Sunday, December 12, 2004

The Changing Face of Poverty

The Los Angeles Times has a lengthy investigative piece in Monday's edition (online today) about being poor in America today. Poverty looks more middle-class today; low-income people often have possessions like cell phones, wide-screen TVs, and good china. But what's also different is that

  • it takes working 2 or 3 jobs -- often part-time jobs -- to achieve middle-class status.
  • most of the jobs available to the working poor are temporary or part-time.
  • layoffs and company closings are more and more frequent.
  • an economy characterized by corporate giants offering lifetime employment has given way to an economy characterized by many more small and mid-size businesses - which create jobs but also hire fewer people and are more likely to fold.
  • health care benefits on the job are often nonexistent, or they come with ever-rising costs to the employee.
  • unions and high wages are not a feature of economic life in the U.S. anymore.

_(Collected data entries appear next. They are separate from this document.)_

#[global] Set Default Goal Selector "!".
#[local] Open Scope task_scope.

Section relayer.
  Context `{F : Foreign} `{HO : HashOrder}.
  Context {LC : LruCache (OrderIdentifier * OrderIdentifier) HandshakeCacheState}.
  Context {LE : LruCache PeerId Z}.

(** The random choices of the [rand] library, the hash of arkworks with the conversion
    that feeds it, and the check of the signature on a peer's information. *)
Class Oracles := {
  gen_range : nat -> nat;
  sample_weighted : list Z -> option nat;
  ark_hash : list Scalar -> Scalar;
  scalar_to_u64 : Scalar -> Z;
  verify_cluster_auth_sig : PeerInfo -> bool;
}.

(** [gen_range(0..n)] is below [n]; a weighted index exists when the weights are not all
    zero and their sum fits, and it selects a weight that is not zero. *)
Class OracleLaws (O : Oracles) : Prop := {
  gen_range_lt n : 0 < n -> gen_range n < n;
  sample_weighted_Some ws :
    Forall (fun w => 0 <= w)%Z ws -> (0 < foldr Z.add 0 ws < 2 ^ 32)%Z ->
    exists i w, sample_weighted ws = Some i /\ ws !! i = Some w /\ (0 < w)%Z;
}.

Context {O : Oracles}.
Context {E : Type}.

(** [initialize_global_state], with the key pair that is generated for the local peer *)
Definition initialize_global_state (wallets : list ManagedWallet) (cluster_id : ClusterId)
    (local_peer_id : PeerId) : RelayerState :=
  let wallet_index := foldl (fun idx wallet => add_wallet wallet idx) (wallets_new local_peer_id) wallets in
  {| rs_local_peer_id := local_peer_id; rs_local_cluster_id := cluster_id;
     rs_wallet_index := wallet_index; rs_peer_index := peers_new; rs_order_book := book_new;
     rs_matched_order_pairs := []; rs_handshake_priorities := priorities_new |}.

(** ** Accesses under a lock *)

Definition read_order_book {A} (f : NetworkOrderBook -> A) : action E A :=
  holding Read OrderBookLock (gets (fun w => f (wd_order_book w))).
Definition write_order_book (f : NetworkOrderBook -> NetworkOrderBook) : action E unit :=
  holding Write OrderBookLock (modify (on_state (on_order_book f))).
Definition read_peer_index {A} (f : PeerIndex -> A) : action E A :=
  holding Read PeerIndexLock (gets (fun w => f (wd_peer_index w))).
Definition read_wallet_index {A} (f : WalletIndex -> A) : action E A :=
  holding Read WalletIndexLock (gets (fun w => f (wd_wallet_index w))).
Definition update_wallet_index (f : WalletIndex -> WalletIndex) : action E unit :=
  holding Read WalletIndexLock (modify (on_state (on_wallet_index f))).
Definition local_cluster_id : action E ClusterId := gets wd_local_cluster.
Definition local_peer_id : action E PeerId := gets wd_local_peer.

(** ** Getters *)

(** [local_peer_info] *)
Definition local_peer_info : action E PeerInfo :=
  let* peer := local_peer_id in
  let* info := read_peer_index (fun idx => get_peer_info idx peer) in
  match info with Some i => tret i | None => tpanic end.

Fixpoint collect_priorities (store : HandshakePriorityStore) (orders : list OrderIdentifier)
    : outcome unit (list Z) :=
  match orders with
  | [] => Ret []
  | order_id :: orders' =>
      (try! p := get_effective_priority (get_order_priority store order_id) in
       try! ps := collect_priorities store orders' in
       Ret (p :: ps))%outcome
  end.

(** [choose_handshake_order] *)
Definition choose_handshake_order : action E (option OrderIdentifier) :=
  let* verified_orders := read_order_book get_nonlocal_verified_orders in
  match verified_orders with
  | [] => tret None
  | _ =>
      let* priorities :=
        holding Read PrioritiesLock (gets (fun w => collect_priorities (wd_priorities w) verified_orders)) in
      match priorities with
      | Ret ps =>
          match sample_weighted ps with
          | None => tpanic
          | Some i =>
              match verified_orders !! i with
              | Some order => tret (Some order)
              | None => tpanic
              end
          end
      | _ => tpanic
      end
  end.

(** [get_peer_managing_order] *)
Definition get_peer_managing_order (order_id : OrderIdentifier) : action E (option PeerId) :=
  let* info := read_order_book (fun b => get_order_info b order_id) in
  match info with
  | None => tret None
  | Some order => read_peer_index (fun idx => sample_cluster_peer gen_range idx (no_cluster order))
  end.

(** ** Peers *)

(** [add_peers] at the time of the clock; the information is given under the identifier
    of the peer it is said to belong to. *)
Definition add_listed_peers (now : Z) (peer_ids : list PeerId) (infos : gmap PeerId PeerInfo)
    (idx : PeerIndex) : PeerIndex :=
  foldl (fun idx peer =>
    match infos !! peer with
    | Some info => if verify_cluster_auth_sig info then add_peer (successful_heartbeat now info) idx else idx
    | None => idx
    end) idx peer_ids.

Definition add_peers (peer_ids : list PeerId) (infos : gmap PeerId PeerInfo) : action E unit :=
  holding Write PeerIndexLock
    (modify (fun w => on_state (on_peer_index (add_listed_peers (wd_unix_seconds w) peer_ids infos)) w)).

(** [add_single_peer] *)
Definition add_single_peer (peer_id : PeerId) (peer_info : PeerInfo) : action E unit :=
  add_peers [peer_id] {[peer_id := peer_info]}.

(** [remove_peer] *)
Definition remove_peer_from_state (peer : PeerId) : action E unit :=
  holding Write PeerIndexLock (act_out (fun w =>
    match remove_peer peer (wd_peer_index w) with
    | Ret (_, idx) => (Ret tt, on_state (on_peer_index (fun _ => idx)) w)
    | _ => (Panic, on_state (on_peer_index (fun idx =>
              {| peer_map := delete peer (peer_map idx); cluster_peers := cluster_peers idx |})) w)
    end)) ;;*
  update_wallet_index (remove_peer_replicas peer).

(** ** Orders *)

(** [add_order] *)
Definition add_order_to_state (order : NetworkOrder) : action E unit :=
  holding Write PrioritiesLock
    (modify (on_state (on_handshake_priorities (new_order (no_id order) (no_cluster order))))) ;;*
  write_order_book (add_order order).

(** [add_order_validity_proof] *)
Definition add_order_validity_proof (order_id : OrderIdentifier) (proof : ValidCommitmentsBundle)
    : action E unit :=
  write_order_book (update_order_validity_proof order_id proof).

(** [nullify_orders] *)
Definition nullify (nullifier : Nullifier) (b : NetworkOrderBook) : NetworkOrderBook :=
  cancel_all (get_orders_by_nullifier b nullifier) b.

Definition nullify_orders (nullifier : Nullifier) : action E unit :=
  write_order_book (nullify nullifier).

(** ** Wallets *)

(** [add_wallets]: both indices are locked until all wallets are added. *)
Definition wallet_order_entries (cluster : ClusterId) (wallet : ManagedWallet) (b : NetworkOrderBook)
    : NetworkOrderBook :=
  let nullifier := get_wallet_match_nullifier ark_hash scalar_to_u64 wallet in
  foldl (fun b order_id => add_order (order_new order_id nullifier cluster true) b) b
    (fst <$> visit (w_orders wallet)).

Definition add_wallets (wallets : list ManagedWallet) : action E unit :=
  holding Write WalletIndexLock (holding Write OrderBookLock
    (tfor wallets (fun wallet =>
       modify (fun w => on_state (fun st =>
         on_order_book (wallet_order_entries (rs_local_cluster_id st) wallet)
           (on_wallet_index (add_wallet wallet) st)) w)))).

(** [mark_order_pair_matched] *)
Definition mark_order_pair_matched (o1 o2 : OrderIdentifier) : action E unit :=
  holding Write PrioritiesLock
    (modify (on_state (on_handshake_priorities (fun st => remove_order o2 (remove_order o1 st)))) ;;*
     holding Write MatchedPairsLock (modify (on_state (on_matched_order_pairs (fun l => l ++ [(o1, o2)]))))).

(** [construct_heartbeat]; peers are keyed by the text of their identifiers. *)
Definition construct_heartbeat (peer_to_string : PeerId -> string) : action E HeartbeatMessage :=
  let* wallet_info := read_wallet_index get_metadata_map in
  let* peer_info := read_peer_index (fun idx =>
    list_to_map ((fun p => (peer_to_string p.1, p.2)) <$> visit (get_info_map idx))) in
  let* order_info := read_order_book get_order_owner_pairs in
  tret {| hb_managed_wallets := wallet_info; hb_known_peers := peer_info; hb_orders := order_info |}.

(** * The invariant of the global state *)

Record relayer_ok (w : World) : Prop := {
  rok_book : book_ok (wd_order_book w);
  rok_indexed : book_indexed (wd_order_book w);
  rok_peers : peers_ok (wd_peer_index w);
  rok_priorities : priorities_default (wd_priorities w);
}.

Lemma relayer_ok_same w w' : wd_state w' = wd_state w -> relayer_ok w -> relayer_ok w'.
Proof.
  intros Hs [H1 H2 H3 H4]. unfold wd_order_book, wd_peer_index, wd_priorities in *.
  split; unfold wd_order_book, wd_peer_index, wd_priorities; by rewrite Hs.
Qed.
(** A local order that is ready, an order of another cluster, and a peer of that cluster. *)
Definition sample_market : World :=
  on_state (on_order_book (attach_validity_proof_witness 8%N sample_wit))
    (on_state (on_peer_index (fun _ => add_peer (sample_info 4 "peer") peers_new)) sample_negotiation).

Definition sample_matching : config lock World HandshakeManagerError :=
  Config unlocked (sample_handshakes true)
    (fun t => [handle_handshake_job (fun _ => tret tt) (MpcNetSetup 1%N 0 sample_quic)] !! t).

Definition is_run (c : option (config lock World HandshakeManagerError)) : bool :=
  match c with Some _ => true | None => false end.

Lemma sample_matching_runs : is_run (run_schedule (replicate 15 0) sample_matching) = true.
Proof. vm_compute. reflexivity. Qed.


Lemma sample_market_index : index_ok sample_market.
Proof.
  split; [intros r st n H; cbn in H; by rewrite lookup_empty in H|].
  intros n r (X & HX & _). cbn in HX. by rewrite lookup_empty in HX.
Qed.

Lemma proposal_answered_witness :
  exists w', exec (handle_propose_match_candidate 5%N (peer 4) 8%N 7%N 3%N) sample_market = (Ret tt, w') /\
    exists st, wd_state_map w' !! 5%N = Some st.
Proof.
  pose proof (proposal_answered sample_market 5%N (peer 4) 8%N 7%N 3%N sample_market_index) as H.
  destruct (exec _ sample_market) as [res w'].
  destruct H as (_ & _ & _ & [(-> & _ & _ & _ & (nt & nm & _ & _ & Hm) & _)|[(_ & Hv & _)|[(_ & _ & Hr & _)|
    [(_ & _ & _ & Hc & _)|(_ & _ & _ & Hn & _)]]]]).
  - reflexivity.
  - reflexivity.
  - intros w1. by eexists.
  - exists w'. split; [reflexivity|]. rewrite Hm. eexists. apply lookup_insert_eq.
  - destruct Hv. by vm_compute.
  - destruct Hr. by vm_compute.
  - discriminate Hc.
  - discriminate Hn.
Defined.


Definition sample_signalled : World :=
  on_cancels (fun _ => {[0 := {| cc_receiver := true; cc_signals := 1 |}]}) sample_market.

Definition sample_opening : config lock World HandshakeManagerError :=
  Config unlocked sample_signalled (fun t =>
    [let* res := build_handshake_result 0 sample_share sample_proof sample_wit
       (sample_handshake 1 (Some 0)) 0 in tret tt] !! t).

Lemma sample_opening_runs : is_run (run_schedule (replicate 3 0) sample_opening) = true.
Proof. vm_compute. reflexivity. Qed.


Definition sample_running : World :=
  on_cancels (fun _ => {[0 := {| cc_receiver := true; cc_signals := 0 |}]})
    (on_state_map (fun _ => {[1%N := sample_handshake 1 (Some 0)]}) sample_market).

Lemma reused_request_uncancellable_witness :
  exists w1, exec (new_handshake 1%N 7%N 8%N) sample_running = (Ret tt, w1) /\
    forall c', rtc (step (fun m => exists n, m = shootdown_nullifier n)) (Config unlocked w1 (fun _ => None)) c' ->
      ~ signalled (shared c') 0.
Proof.
  apply (reused_request_uncancellable sample_running 1%N (sample_handshake 1 (Some 0)) 0 7%N 8%N
    (scalar 6) (scalar 5) unlocked); [reflexivity|reflexivity| | |reflexivity|reflexivity].
  - intros (x & Hx & Hs). unfold sample_running in Hx; cbn [wd_cancels on_cancels] in Hx.
    apply lookup_singleton_Some in Hx as [_ <-]. cbn in Hs. lia.
  - cbn [sample_running wd_state_map on_cancels on_state_map]. by intros r st [<- <-]%lookup_singleton_Some.
Defined.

All of these factors are part of two huge sea changes in the American economy: One, the shifting of economic risk from the federal government to individuals; and two, the shift in the overall corporate philosophy from the idea, prevalent after World War II, that business has a civic obligation to provide good, high-paying jobs with employment security and employee benefits, to the contemporary idea that there is no inherent moral or ethical contract between employer and employee.